Why, hello there. Howya doin’? It’s been a while. Don’t really have that much to write about, but I’ll see what comes spewing out…. I’ve tried a couple of times for witty, intelligent repartee, but it’s not working so I’ll stick to my typical Dragnet approach (y’know – just the facts).

We’re gearing up (mentally, anyway – everything else is moving like snot in January) for a second round of donor IVF. We found another donor (a local one this time – thank everything holy under the stars for that one). We weren’t able to do a shared cycle with another patient at my clinic because she said “Hell No”. I’m not really surprised; by this point it’s kind of every chick for herself, financially and otherwise. Egg donors (and other donors too, I’m sure) end up seeming like property. You have the equivalent of appraisals, the tire kicking and sometimes you have to do a test drive, if it’s their first time around the block. The thought of someone else eyeballing your donor must be nerve-wracking, if you don’t already have legal dibs. Kind of like when we saw the house we’re in now – I wanted to pee on it, until all the paperwork was in. Mine, mine, mine.

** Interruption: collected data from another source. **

Lemma dedup_from_unseen seen cs c :
  c ∈ dedup_from seen cs → normalized c ∉ seen.
Proof.
  revert seen. induction cs as [|c' cs IH]; intros seen; simpl.
  - by intros ?%elem_of_nil.
  - case_decide; [by apply IH|].
    intros [->|Hin]%elem_of_cons; [done|].
    apply IH in Hin. set_solver.
Qed.

Lemma dedup_from_NoDup seen cs : NoDup (normalized <$> dedup_from seen cs).
Proof.
  revert seen. induction cs as [|c cs IH]; intros seen; simpl.
  - constructor.
  - case_decide; [apply IH|]. csimpl. apply NoDup_cons. split; [|apply IH].
    intros (c' & Heq & Hin%dedup_from_unseen)%list_elem_of_fmap. set_solver.
Qed.

(** A cycle whose tuple was not seen before it, neither initially nor
    among the earlier cycles, is kept. *)
Lemma dedup_from_first seen cs i c :
  cs !! i = Some c →
  normalized c ∉ seen →
  (∀ j d, j < i → cs !! j = Some d → normalized d ≠ normalized c) →
  c ∈ dedup_from seen cs.
Proof.
  revert seen i. induction cs as [|c' cs IH]; intros seen i; [done|].
  destruct i as [|i]; simpl.
  - intros [= ->] Hnew _. rewrite decide_False by done. left.
  - intros Hi Hnew Hfirst.
    assert (normalized c' ≠ normalized c) as Hne.
    { apply (Hfirst 0); [lia|done]. }
    assert (∀ j d, j < i → cs !! j = Some d → normalized d ≠ normalized c)
      as Hfirst'.
    { intros j d ??. apply (Hfirst (S j)); [lia|done]. }
    case_decide; [by eapply IH|].
    right. eapply IH; [done| |done]. set_solver.
Qed.

Lemma dedup_from_represented seen cs c :
  c ∈ cs → normalized c ∉ seen →
  ∃ d, d ∈ dedup_from seen cs ∧ normalized d = normalized c.
Proof.
  revert seen. induction cs as [|c' cs IH]; intros seen; simpl.
  - by intros ?%elem_of_nil.
  - intros Hin Hnew. case_decide as Hseen.
    + apply elem_of_cons in Hin as [->|Hin]; [done|by apply IH].
    + destruct (decide (normalized c = normalized c')) as [Heq|Hne].
      { exists c'. split; [left|done]. }
      apply elem_of_cons in Hin as [->|Hin]; [done|].
      destruct (IH ({[ normalized c' ]} ∪ seen) Hin) as (d & Hd & Hdc);
        [set_solver|].
      exists d. split; [by right|done].
Qed.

We hacked up the first payment of $OUCH.OMG, and now we sit on our butts and wait on the RPL blood work. It’s been 2 weeks, and I know that testing takes time, but I want it. Yesterday. I want it before yesterday.

I’m working on my patience, can you tell?

I’m assuming that the results are in and they have to plop it in front of Dr. RE for his two cents. I don’t have an official appointment with him until 8/11, but I can’t wait that long to get the results. I’m already working on my schtick in case they try to make me. I’ll just channel my inner 12-year old drama queen. Nobody wants to mess with that nonsense. Pitching a bitch, I can do. But ultimately, it’s not in your best interests to piss off the clinic staff, if you can help it. Losing your shit tends to land you in a situation where nobody will talk to you but the doctor, and we all know just how free they are with their time.

All this planning and thinking the situation through will just ensure that there is absolutely nothing wrong. That bastard Murphy…..

Here’s me releasing that which I cannot control (sort of).

I’ve done all the planning I can from my end, and I’ve found my Happy Place (for now).

Ready for shiny happy things for a while, thank you.

But pass the whiskey, please, just in case.